The New York Times has an odd story today on campaign finance on its front page. The story argues that organizations which do not have to identify their donors are sponsoring ads that criticize candidates for office. Complaints about secrecy notwithstanding, the third paragraph of the story discloses one of the major contributors to a group and reveals his putative interests in becoming involved. It also goes into great detail about the donor, his political associates, and even meetings his associates attended and what decisions were made therein. Later parts of the story recount the already disclosed names of supporters of Karl Rove’s efforts in this cycle. True, the story does not reveal everything the reporters believe should be disclosed about donors. But the groups and their donors are hardly secret given what is revealed in the story itself.


The story also cannot get its story straight. The Times’ reporters evidently wanted to fit what they have found into a standard, “special interest” template: the organization in question — the American Future Fund — as a front for energy interests. The story also says the group has sponsored ads on general themes like too much spending, Obamacare, and another stimulus. But the reporters are determined to see “suggestions of an energy-related agenda,” their own reporting notwithstanding. This forcing of facts into a template comes along with a recognition that the politics of energy and ethanol have become more complicated making it difficult to say what interests are actually being advanced in the American Future Fund effort.

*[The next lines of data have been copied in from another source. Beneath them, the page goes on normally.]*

Fixpoint command_loop (attempts : nat) (command : Z) d : bool * D :=
  match attempts with
  | O => (false, d)
  | S attempts =>
      let '(ok, d) := write_port PS2_DATA command d in
      if negb ok then (false, d) else
      let '(reply, d) := read_reply d in
      match reply with
      | None => (false, d)
      | Some reply =>
          if reply =? 0xFA then (true, d) else if negb (reply =? 0xFE) then (false, d) else command_loop attempts command d
      end
  end.
Definition keyboard_command (command : Z) d : bool * D := command_loop 3 command d.

(** [for (count = 0; count < 256 && (inb(STATUS) & 1); ++count) inb(DATA)] *)
Fixpoint drain_loop (n : nat) d : D :=
  match n with
  | O => d
  | S n => let '(status, d) := inb PS2_STATUS d in if Z.land status 1 =? 0 then d else drain_loop n (snd (inb PS2_DATA d))
  end.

So the story discloses, while decrying secrecy, and both asserts and denies the domination of special interests. In the end, the story holds fast to a simple, conventional theme which is then undermined by its reporting. We should admire, I guess, that the Times’ reporters were willing to undermine their own narrative. But why not just embrace complexity? They are writing the first, not the final, draft of history.


The story also reports that donors desire anonymity because they wish to avoid taking sides in political disputes in public. The story does not say why they desire to avoid taking sides. Perhaps a quick call to the Koch family or George Soros might have provided an answer to that question.